- PROBLEM DETAILS: From the entries below, output the line with "Rank.newer_users := window_count_created_desc" and each following line up to and including the line with "unfold user_creation_rank. apply", exactly as written.

--- START ---

(** The four aggregate columns of a joined row, whether or not the profile
    has a row in [user_aggregates]. *)
Lemma row_aggregates db now j :
  j ∈ from_clause db now →
  let r := select_list now j in
  let g := filter (λ ul, UserLogs.user_id ul = Users.id (J.u j)) (user_logs db) in
  Row.log_count r = COUNT g ∧
  Row.login_count r = COUNT_FILTER (λ ul, UserLogs.action ul = "login") g ∧
  Row.update_count r = COUNT_FILTER (λ ul, UserLogs.action ul = "update_profile") g ∧
  Row.recent_logs r = COUNT_FILTER (λ ul, UserLogs.created_at ul > now - thirty_days) g.
Proof.
  intros (_ & _ & _ & _ & Hua & _)%elem_of_from_clause. simpl.
  apply elem_of_left_matches in Hua as [[Hnil ->]|(ua & -> & Hua)].
  - assert (filter (λ ul, UserLogs.user_id ul = Users.id (J.u j)) (user_logs db) = [])
      as ->; [|done].
    apply elem_of_nil_inv. intros ul [Hid Hul]%list_elem_of_filter.
    destruct (user_aggregates_covers db now ul Hul) as (ua & Hua & Hkey).
    assert (ua ∈ filter (λ ua, Users.id (J.u j) = Agg.user_id ua)
                        (user_aggregates db now)) as Hin
      by (apply list_elem_of_filter; split; [congruence | done]).
    rewrite Hnil in Hin. by apply elem_of_nil in Hin.
  - apply list_elem_of_filter in Hua as [-> Hua]. simpl.
    by apply user_aggregates_row.
Qed.

(** On every returned record the grouped aggregates are the counts the
    legacy handler computed with one subquery per row: all log rows of the
    profile, those with action [login], those with action [update_profile];
    [recentLogs] counts the profile's log rows of the last thirty days. *)
Theorem aggregates_are_counts db now q body U :
  GET db now q (Ok200 body) →
  U ∈ Body.users body →
  ∃ u, u ∈ users db ∧ Users.id u = User.id U ∧
       User.logCount U = legacy_log_count db u ∧
       User.loginCount U = legacy_login_count db u ∧
       User.updateCount U = legacy_update_count db u ∧
       User.recentLogs U =
         COUNT (filter (λ ul, UserLogs.created_at ul > now - thirty_days ∧
                              UserLogs.user_id ul = Users.id u)
                       (user_logs db)).
Proof.
  intros HGET HU.
  destruct (elem_of_users_body _ _ _ _ _ HGET HU) as (j & Hj & _ & ->).
  destruct (row_aggregates db now j Hj) as (Hlog & Hlogin & Hupdate & Hrecent).
  exists (J.u j). split; [by apply elem_of_from_clause in Hj as [? _]|].
  split; [done|].
  unfold legacy_log_count, legacy_login_count, legacy_update_count, COUNT.
  rewrite <- !list_filter_filter.
  change (User.logCount (to_user (select_list now j)))
    with (Row.log_count (select_list now j)).
  change (User.loginCount (to_user (select_list now j)))
    with (Row.login_count (select_list now j)).
  change (User.updateCount (to_user (select_list now j)))
    with (Row.update_count (select_list now j)).
  change (User.recentLogs (to_user (select_list now j)))
    with (Row.recent_logs (select_list now j)).
  by rewrite Hlog, Hlogin, Hupdate, Hrecent.
Qed.

Lemma aggregates_are_counts_witness :
  GET demo_db demo_now demo_q (Ok200 demo_body) ∧
  demo_ann ∈ Body.users demo_body ∧
  User.logCount demo_ann = 2 ∧
  ∃ u, u ∈ users demo_db ∧ Users.id u = User.id demo_ann ∧
       User.logCount demo_ann = legacy_log_count demo_db u ∧
       User.loginCount demo_ann = legacy_login_count demo_db u.
Proof.
  assert (HU : demo_ann ∈ Body.users demo_body)
    by (apply list_elem_of_further, list_elem_of_here).
  split; [exact demo_GET|]. split; [exact HU|]. split; [reflexivity|].
  destruct (aggregates_are_counts demo_db demo_now demo_q demo_body demo_ann
              demo_GET HU) as (u & Hu & Hid & Hlog & Hlogin & _).
  exists u. split; [exact Hu|]. split; [exact Hid|].
  split; [exact Hlog | exact Hlogin].
Defined.

Lemma length_filter_exclusive {A} (P Q : A → Prop)
    `{∀ x, Decision (P x)} `{∀ x, Decision (Q x)} (l : list A) :
  (∀ x, P x → Q x → False) →
  (length (filter P l) + length (filter Q l) ≤ length l)%nat.
Proof.
  intros Hex. induction l as [|x l IH]; [done|].
  rewrite !filter_cons.
  destruct (decide (P x)) as [HP|HP], (decide (Q x)) as [HQ|HQ]; simpl;
    [destruct (Hex x HP HQ) | lia..].
Qed.

(** The aggregates of a record are consistent with each other: none is
    negative, logins and profile updates together do not exceed the log
    count, and neither do the recent logs. *)
Theorem aggregates_consistent db now q body U :
  GET db now q (Ok200 body) →
  U ∈ Body.users body →
  0 ≤ User.loginCount U ∧ 0 ≤ User.updateCount U ∧ 0 ≤ User.recentLogs U ∧
  User.loginCount U + User.updateCount U ≤ User.logCount U ∧
  User.recentLogs U ≤ User.logCount U.
Proof.
  intros HGET HU.
  destruct (elem_of_users_body _ _ _ _ _ HGET HU) as (j & Hj & _ & ->).
  destruct (row_aggregates db now j Hj) as (Hlog & Hlogin & Hupdate & Hrecent).
  change (User.logCount (to_user (select_list now j)))
    with (Row.log_count (select_list now j)).
  change (User.loginCount (to_user (select_list now j)))
    with (Row.login_count (select_list now j)).
  change (User.updateCount (to_user (select_list now j)))
    with (Row.update_count (select_list now j)).
  change (User.recentLogs (to_user (select_list now j)))
    with (Row.recent_logs (select_list now j)).
  rewrite Hlog, Hlogin, Hupdate, Hrecent. unfold COUNT_FILTER, COUNT.
  set (g := filter (λ ul, UserLogs.user_id ul = Users.id (J.u j)) (user_logs db)).
  pose proof (length_filter_exclusive
    (λ ul, UserLogs.action ul = "login")
    (λ ul, UserLogs.action ul = "update_profile") g) as Hex.
  pose proof (length_filter (λ ul, UserLogs.created_at ul > now - thirty_days) g).
  assert (∀ ul, UserLogs.action ul = "login" →
                UserLogs.action ul = "update_profile" → False) as Hdisj
    by (intros ul -> [=]).
  specialize (Hex Hdisj). lia.
Qed.

Lemma aggregates_consistent_witness :
  GET demo_db demo_now demo_q (Ok200 demo_body) ∧
  demo_ann ∈ Body.users demo_body ∧
  User.loginCount demo_ann + User.updateCount demo_ann ≤ User.logCount demo_ann.
Proof.
  assert (HU : demo_ann ∈ Body.users demo_body)
    by (apply list_elem_of_further, list_elem_of_here).
  split; [exact demo_GET|]. split; [exact HU|].
  destruct (aggregates_consistent demo_db demo_now demo_q demo_body demo_ann
              demo_GET HU) as (_ & _ & _ & Hsum & _).
  exact Hsum.
Defined.

(** ** Flags and ranks of a record *)

(** [isActive] is set exactly for the profiles with more than five activity
    log rows. *)
Theorem isActive_more_than_five_logs db now q body U :
  GET db now q (Ok200 body) →
  U ∈ Body.users body →
  ∃ u, u ∈ users db ∧ Users.id u = User.id U ∧
       (User.isActive U = true ↔ legacy_log_count db u > 5).
Proof.
  intros HGET HU.
  destruct (elem_of_users_body _ _ _ _ _ HGET HU) as (j & Hj & _ & ->).
  destruct (row_aggregates db now j Hj) as (Hlog & _).
  exists (J.u j). split; [by apply elem_of_from_clause in Hj as [? _]|].
  split; [done|].
  change (User.isActive (to_user (select_list now j)))
    with (bool_decide (Row.log_count (select_list now j) > 5)).
  by rewrite Hlog, bool_decide_eq_true.
Qed.

Lemma isActive_more_than_five_logs_witness :
  GET demo_db demo_now demo_q (Ok200 demo_body) ∧
  demo_ann ∈ Body.users demo_body ∧
  ∃ u, u ∈ users demo_db ∧ Users.id u = User.id demo_ann ∧
       (User.isActive demo_ann = true ↔ legacy_log_count demo_db u > 5).
Proof.
  assert (HU : demo_ann ∈ Body.users demo_body)
    by (apply list_elem_of_further, list_elem_of_here).
  split; [exact demo_GET|]. split; [exact HU|].
  exact (isActive_more_than_five_logs demo_db demo_now demo_q demo_body demo_ann
           demo_GET HU).
Defined.

(** [isSenior] is set exactly for the roles [admin] and [moderator]; a
    record without a role is not senior. *)
Theorem isSenior_admin_or_moderator db now q body U :
  GET db now q (Ok200 body) →
  U ∈ Body.users body →
  (User.isSenior U = true ↔
   User.role U = Some "admin" ∨ User.role U = Some "moderator") ∧
  (User.role U = None → User.isSenior U = false).
Proof.
  intros HGET HU.
  destruct (elem_of_users_body _ _ _ _ _ HGET HU) as (j & _ & _ & ->).
  simpl. destruct (J.ur j ≫= UserRoles.role) as [role|]; simpl.
  - split; [|done].
    destruct (decide (role = "admin")) as [->|Hadmin]; [by split; [left|]|].
    destruct (decide (role = "moderator")) as [->|Hmod]; [by split; [right|]|].
    rewrite !bool_decide_eq_false_2 by done. simpl.
    split; [done | intros [[= ?]|[= ?]]; done].
  - split; [|done]. split; [done | intros [?|?]; done].
Qed.

Lemma isSenior_admin_or_moderator_witness :
  GET demo_db demo_now demo_q (Ok200 demo_body) ∧
  demo_ann ∈ Body.users demo_body ∧
  User.role demo_ann = Some "admin" ∧
  User.isSenior demo_ann = true.
Proof.
  assert (HU : demo_ann ∈ Body.users demo_body)
    by (apply list_elem_of_further, list_elem_of_here).
  split; [exact demo_GET|]. split; [exact HU|]. split; [reflexivity|].
  apply (proj1 (isSenior_admin_or_moderator demo_db demo_now demo_q demo_body
                  demo_ann demo_GET HU)).
  left. reflexivity.
Defined.

Lemma window_count_range db u :
  u ∈ users db → 1 ≤ window_count_created_desc db u ≤ COUNT (users db).
Proof.
  intros Hu. unfold window_count_created_desc, COUNT. split.
  - assert (u ∈ filter (λ v, Users.created_at u ≤ Users.created_at v) (users db))
      as Hin by (apply list_elem_of_filter; split; [lia | done]).
    destruct (filter _ (users db)); [by apply elem_of_nil in Hin | simpl; lia].
  - pose proof (length_filter (λ v, Users.created_at u ≤ Users.created_at v) (users db)).
    lia.
Qed.

(** Every record carries the number of all profiles, whatever the filter,
    and a creation rank that is never null and lies between 0 and that
    number minus one. *)
Theorem totalUsers_and_rank_range db now q body U :
  GET db now q (Ok200 body) →
  U ∈ Body.users body →
  User.totalUsers U = Z.of_nat (length (users db)) ∧
  ∃ rank, User.newerUsers U = Some rank ∧ 0 ≤ rank < User.totalUsers U.
Proof.
  intros HGET HU.
  destruct (elem_of_users_body _ _ _ _ _ HGET HU) as (j & Hj & _ & ->).
  apply elem_of_from_clause in Hj as (Hu & _ & _ & _ & _ & Hucr & Htc).
  simpl. rewrite Htc. split; [done|].
  apply elem_of_left_matches in Hucr as [[Hnil _]|(ucr & -> & Hin)].
  - assert ({| Rank.id := Users.id (J.u j);
               Rank.newer_users := window_count_created_desc db (J.u j) - 1 |}
            ∈ filter (λ ucr, Users.id (J.u j) = Rank.id ucr) (user_creation_rank db))
      as Hin.
    { apply list_elem_of_filter. split; [done|].
      unfold user_creation_rank. apply list_elem_of_fmap. eauto. }
    rewrite Hnil in Hin. by apply elem_of_nil in Hin.
  - apply list_elem_of_filter in Hin as [_ Hin]. unfold user_creation_rank in Hin.
    apply list_elem_of_fmap in Hin as (v & -> & Hv). simpl.
    eexists. split; [done|].
    pose proof (window_count_range db v Hv). lia.
Qed.

Lemma totalUsers_and_rank_range_witness :
  GET demo_db demo_now demo_q (Ok200 demo_body) ∧
  demo_bob ∈ Body.users demo_body ∧
  User.totalUsers demo_bob = 3 ∧
  ∃ rank, User.newerUsers demo_bob = Some rank ∧ 0 ≤ rank < User.totalUsers demo_bob.
Proof.
  split; [exact demo_GET|]. split; [exact demo_bob_listed|].
  exact (totalUsers_and_rank_range demo_db demo_now demo_q demo_body demo_bob
           demo_GET demo_bob_listed).
Defined.

Lemma truthy_string_not_null (v : option string) :
  Z.b2z (truthy_string v) ≤ not_null_int v ∧ (truthy_string v = true → is_Some v).
Proof.
  destruct v as [s|]; simpl; [|done].
  split; [destruct (bool_decide (s ≠ "")); simpl; lia | eauto].
Qed.

Lemma truthy_json_value (v : option json) :
  truthy_json (json_value v) = truthy_json v.
Proof. by destruct v as [[]|]. Qed.

Lemma truthy_json_not_null (v : option json) :
  Z.b2z (truthy_json v) ≤ not_null_int v ∧
  (truthy_json v = true → is_Some (json_value v)).
Proof.
  destruct v as [d|]; [|done].
  split; [destruct (truthy_json (Some d)); simpl; lia|].
  destruct d; simpl; eauto; discriminate.
Qed.

(** The four [has...] flags test truthiness where the completeness score
    tests for null: a set flag means a non-null field, an empty bio clears
    [hasBio] while it still counts for the score, and 25 points per set flag
    never exceed the score. *)
Theorem flags_below_completeness db now q body U :
  GET db now q (Ok200 body) →
  U ∈ Body.users body →
  (User.hasBio U = true → is_Some (User.bio U)) ∧
  (User.hasAddress U = true → is_Some (User.address U)) ∧
  (User.hasPhone U = true → is_Some (User.phoneNumber U)) ∧
  (User.hasProfile U = true → is_Some (User.profileJson U)) ∧
  (User.bio U = Some "" → User.hasBio U = false) ∧
  25 * (Z.b2z (User.hasBio U) + Z.b2z (User.hasAddress U) +
        Z.b2z (User.hasPhone U) + Z.b2z (User.hasProfile U))
    ≤ User.profileCompleteness U.
Proof.
  intros HGET HU.
  destruct (elem_of_users_body _ _ _ _ _ HGET HU) as (j & _ & _ & ->).
  simpl. rewrite profile_completeness_case_steps, truthy_json_value.
  destruct (truthy_string_not_null (Users.bio (J.u j))) as [? ?].
  destruct (truthy_string_not_null (Users.address (J.u j))) as [? ?].
  destruct (truthy_string_not_null (Users.phone_number (J.u j))) as [? ?].
  destruct (truthy_json_not_null (Users.profile_json (J.u j))) as [? ?].
  repeat (split; [done|]). split; [by intros ->|]. lia.
Qed.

--- END ---

- SOLUTION FOR THIS EXERCISE:
               Rank.newer_users := window_count_created_desc db (J.u j) - 1 |}
            ∈ filter (λ ucr, Users.id (J.u j) = Rank.id ucr) (user_creation_rank db))
      as Hin.
    { apply list_elem_of_filter. split; [done|].
      unfold user_creation_rank. apply list_elem_of_fmap. eauto. }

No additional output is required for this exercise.